- [Exercise directions] Whenever the word "does" appears in a line of the data below, copy that line.

*** Input data ***

(** * Visual Content Mapper: persistence, comparison, export, shortcuts and
      orchestration, embedded in Rocq

    The development follows the TypeScript sources:
    - [types.ts]: the data model;
    - [utils/storageUtils.ts]: history, brand voice, preferences, recent
      keywords and audiences, export and import, [compareAnalyses],
      [getAnalysisStatistics];
    - [utils/exportUtils.ts]: [exportToCSV] and [exportToJSON];
    - [utils/keyboardShortcuts.ts]: the key handler of
      [useKeyboardShortcuts], [formatShortcut], [getDefaultShortcuts];
    - [services/geminiServiceEnhanced.ts]: [actionBatchAnalyze],
      [actionCompetitorComparison], [generateCompetitiveInsights] and
      [actionAnalyzeScreenshotEnhanced];
    - [components/HistoryPanel.tsx]: the search field.

    Modelling conventions.
    - A [number] of the data model is an integer ([Z]): a score, a count,
      a percentage or an instant in milliseconds.  What a JSON text
      carries as a number is a decimal, a significand with a power of
      ten, so that every number literal has a value.  Where the code is
      about any number that an object may hold, the JSON export, a
      number is a double, and the values in memory are those of the
      module [Memory].  The progress fraction of the batch orchestrator
      is a rational ([Q]), and so is the average score of the
      statistics.
    - An object is the list of its properties in insertion order, the
      order in which JavaScript enumerates names that are not array
      indices; none of the property names of the data model is one.
    - A string is a [string] of bytes (the UTF-8 text); case conversion and
      trimming are those of strings of ASCII characters.
    - [localStorage] is a finite map from keys to strings; the storage API
      itself does not fail (no quota, no security error), so the [catch]
      blocks of the persistence layer are reached through [JSON.parse] and
      through type errors only.
    - The model provider and the single-image analysis are operations of
      an abstract world; every call is recorded, with its outcome, in a
      log, and so is what is written with [console.error]. *)

From Stdlib Require Import ZArith List String Ascii Lia Bool QArith.
From Stdlib Require Import DecimalFacts DecimalPos DecimalZ.
From stdpp Require Import gmap strings.
Import ListNotations.

Local Open Scope Z_scope.

(** * JavaScript values *)

Module JS.

Definition dquote : ascii := "034"%char.
Definition backslash : ascii := "\"%char.
Definition newline : ascii := "010"%char.
Definition space : ascii := " "%char.

Definition chars (s : string) : list ascii := list_ascii_of_string s.
Definition text (l : list ascii) : string := string_of_list_ascii l.

(** The values that JSON carries.  [VNum m e] is the number [m * 10^e];
    an integer [n] is [VNum n 0]. *)
Unset Elimination Schemes.
Inductive value : Type :=
| VNull
| VBool (b : bool)
| VNum (m e : Z)
| VStr (s : string)
| VArr (elems : list value)
| VObj (props : list (string * value)).
Set Elimination Schemes.

Definition VInt (n : Z) : value := VNum n 0.

(** Insertion-ordered association lists: the own properties of an object,
    the entries of a [Map].  Setting a key that is present replaces its
    value where it stands; a new key goes to the end. *)
Fixpoint assoc_get {V} (k : string) (ps : list (string * V)) : option V :=
  match ps with
  | [] => None
  | (k', v) :: r => if String.eqb k k' then Some v else assoc_get k r
  end.

Fixpoint assoc_set {V} (k : string) (v : V) (ps : list (string * V))
  : list (string * V) :=
  match ps with
  | [] => [(k, v)]
  | (k', v') :: r =>
      if String.eqb k k' then (k, v) :: r else (k', v') :: assoc_set k v r
  end.

Definition assoc_has {V} (k : string) (ps : list (string * V)) : bool :=
  match assoc_get k ps with Some _ => true | None => false end.

(* new Map(entries), Object.assign(target, src), { ...target, ...src } *)
Definition assoc_assign {V} (target src : list (string * V))
  : list (string * V) :=
  fold_left (fun o kv => assoc_set (fst kv) (snd kv) o) src target.

(** An object literal: a property whose value is [undefined] is as good as
    absent, and is left out. *)
Fixpoint present (fields : list (string * option value))
  : list (string * value) :=
  match fields with
  | [] => []
  | (k, Some v) :: r => (k, v) :: present r
  | (_, None) :: r => present r
  end.

Definition obj (fields : list (string * option value)) : value :=
  VObj (present fields).

(** Decimal digits of an integer: [Number.prototype.toString] on the
    integers (below 10^21, where JavaScript switches to exponents). *)
Fixpoint digits_of_uint (d : Decimal.uint) : list ascii :=
  match d with
  | Decimal.Nil => []
  | Decimal.D0 d => "0"%char :: digits_of_uint d
  | Decimal.D1 d => "1"%char :: digits_of_uint d
  | Decimal.D2 d => "2"%char :: digits_of_uint d
  | Decimal.D3 d => "3"%char :: digits_of_uint d
  | Decimal.D4 d => "4"%char :: digits_of_uint d
  | Decimal.D5 d => "5"%char :: digits_of_uint d
  | Decimal.D6 d => "6"%char :: digits_of_uint d
  | Decimal.D7 d => "7"%char :: digits_of_uint d
  | Decimal.D8 d => "8"%char :: digits_of_uint d
  | Decimal.D9 d => "9"%char :: digits_of_uint d
  end.

Definition print_int (z : Z) : list ascii :=
  match Z.to_int z with
  | Decimal.Pos d => digits_of_uint d
  | Decimal.Neg d => "-"%char :: digits_of_uint d
  end.

Definition Number_toString (n : Z) : string := text (print_int n).

(** ToBoolean on a property that may be missing ([None] is [undefined]). *)
Definition truthy (v : option value) : bool :=
  match v with
  | None => false
  | Some VNull => false
  | Some (VBool b) => b
  | Some (VNum m _) => negb (Z.eqb m 0)
  | Some (VStr s) => negb (String.eqb s "")
  | Some (VArr _) => true
  | Some (VObj _) => true
  end.

(** [v.k] for a property name [k] that no prototype defines: reading a
    property of [null] throws a TypeError (the outer [None]); an object
    answers with its own property; anything else answers [undefined]. *)
Definition get_prop (v : value) (k : string) : option (option value) :=
  match v with
  | VNull => None
  | VObj ps => Some (assoc_get k ps)
  | _ => Some None
  end.

(** The own enumerable properties that [{ ...v }] copies. *)
Definition own_props (v : value) : list (string * value) :=
  match v with
  | VObj ps => ps
  | VArr l => imap (fun i x => (Number_toString (Z.of_nat i), x)) l
  | VStr s =>
      imap (fun i c => (Number_toString (Z.of_nat i), VStr (String c "")))
        (chars s)
  | _ => []
  end.

(** String.prototype.toLowerCase, trim, replace(/c/g, by) on ASCII. *)
Definition lower_char (c : ascii) : ascii :=
  let n := nat_of_ascii c in
  if (Nat.leb 65 n && Nat.leb n 90)%bool then ascii_of_nat (n + 32) else c.

Fixpoint toLowerCase (s : string) : string :=
  match s with
  | EmptyString => EmptyString
  | String c r => String (lower_char c) (toLowerCase r)
  end.

Definition is_space (c : ascii) : bool :=
  let n := nat_of_ascii c in
  (Nat.eqb n 32 || (Nat.leb 9 n && Nat.leb n 13))%bool.

Fixpoint trim_start (l : list ascii) : list ascii :=
  match l with
  | c :: r => if is_space c then trim_start r else l
  | [] => []
  end.

Definition trim (s : string) : string :=
  text (rev (trim_start (rev (trim_start (chars s))))).

Fixpoint replace_all (c : ascii) (by_ : string) (s : string) : string :=
  match s with
  | EmptyString => EmptyString
  | String x r =>
      if Ascii.eqb x c then by_ +:+ replace_all c by_ r
      else String x (replace_all c by_ r)
  end.

(* Array.prototype.join *)
Definition join (sep : string) (parts : list string) : string :=
  String.concat sep parts.

End JS.

Export JS.

(** * JSON.stringify and JSON.parse *)

Module JSON.

Definition is_nil {A} (l : list A) : bool :=
  match l with [] => true | _ => false end.

(** ** Serialisation (SerializeJSONProperty) *)

Definition hex_digit (n : nat) : ascii :=
  match n with
  | 0 => "0" | 1 => "1" | 2 => "2" | 3 => "3" | 4 => "4" | 5 => "5"
  | 6 => "6" | 7 => "7" | 8 => "8" | 9 => "9" | 10 => "a" | 11 => "b"
  | 12 => "c" | 13 => "d" | 14 => "e" | _ => "f"
  end%char%nat.

(* QuoteJSONString, one code unit *)
Definition quote_char (c : ascii) : list ascii :=
  let n := nat_of_ascii c in
  if Ascii.eqb c dquote then [backslash; dquote]
  else if Ascii.eqb c backslash then [backslash; backslash]
  else if Nat.eqb n 8 then [backslash; "b"%char]
  else if Nat.eqb n 9 then [backslash; "t"%char]
  else if Nat.eqb n 10 then [backslash; "n"%char]
  else if Nat.eqb n 12 then [backslash; "f"%char]
  else if Nat.eqb n 13 then [backslash; "r"%char]
  else if Nat.ltb n 32 then
    [backslash; "u"; "0"; "0";
     hex_digit (Nat.div n 16); hex_digit (Nat.modulo n 16)]%char
  else [c].

Definition quote (s : string) : list ascii :=
  dquote :: flat_map quote_char (chars s) ++ [dquote].

(** [Number::toString] on a positive number that is not an integer below
    10^21, from its decimal digits [s] and the place [n] of the decimal
    point, counted from the first digit: up to 21 places the digits with
    the point among them; down to six places before the first digit the
    digits behind zeros; beyond that the first digit, the others as
    fraction, and the exponent with its sign. *)
Definition print_decimal (s : list ascii) (n : Z) : list ascii :=
  if ((0 <? n) && (n <=? 21))%bool then
    take (Z.to_nat n) s ++ "."%char :: drop (Z.to_nat n) s
  else if ((-6 <? n) && (n <=? 0))%bool then
    "0"%char :: "."%char :: replicate (Z.to_nat (- n)) "0"%char ++ s
  else
    match s with
    | [] => []
    | d :: others =>
        d :: (if is_nil others then [] else "."%char :: others)
        ++ "e"%char :: (if n - 1 <? 0 then "-"%char else "+"%char)
        :: print_int (Z.abs (n - 1))
    end.

(** The pairs, other than the integers, from which [Number::toString]
    works: the digits [m] do not end in 0, and the number [m * 10^e] is
    not an integer below 10^21. *)
Definition shortest (m e : Z) : bool :=
  negb (m mod 10 =? 0)
  && ((e <? 0) || (21 <? Z.of_nat (length (print_int (Z.abs m))) + e)).

(** An integer is written in decimal, any other number of the form above
    as [Number::toString] writes it.  A pair of another form (the parser
    makes one from a text such as 1.50 or 2e3, which [JSON.stringify] does
    not write) is kept as it is: significand, [e], exponent. *)
Definition print_number (m e : Z) : list ascii :=
  if Z.eqb e 0 then print_int m
  else if shortest m e then
    let s := print_int (Z.abs m) in
    (if m <? 0 then ["-"%char] else [])
    ++ print_decimal s (Z.of_nat (length s) + e)
  else print_int m ++ "e"%char :: print_int e.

*** End of Input data ***

- [Written solution]
      itself does not fail (no quota, no security error), so the [catch]
    makes one from a text such as 1.50 or 2e3, which [JSON.stringify] does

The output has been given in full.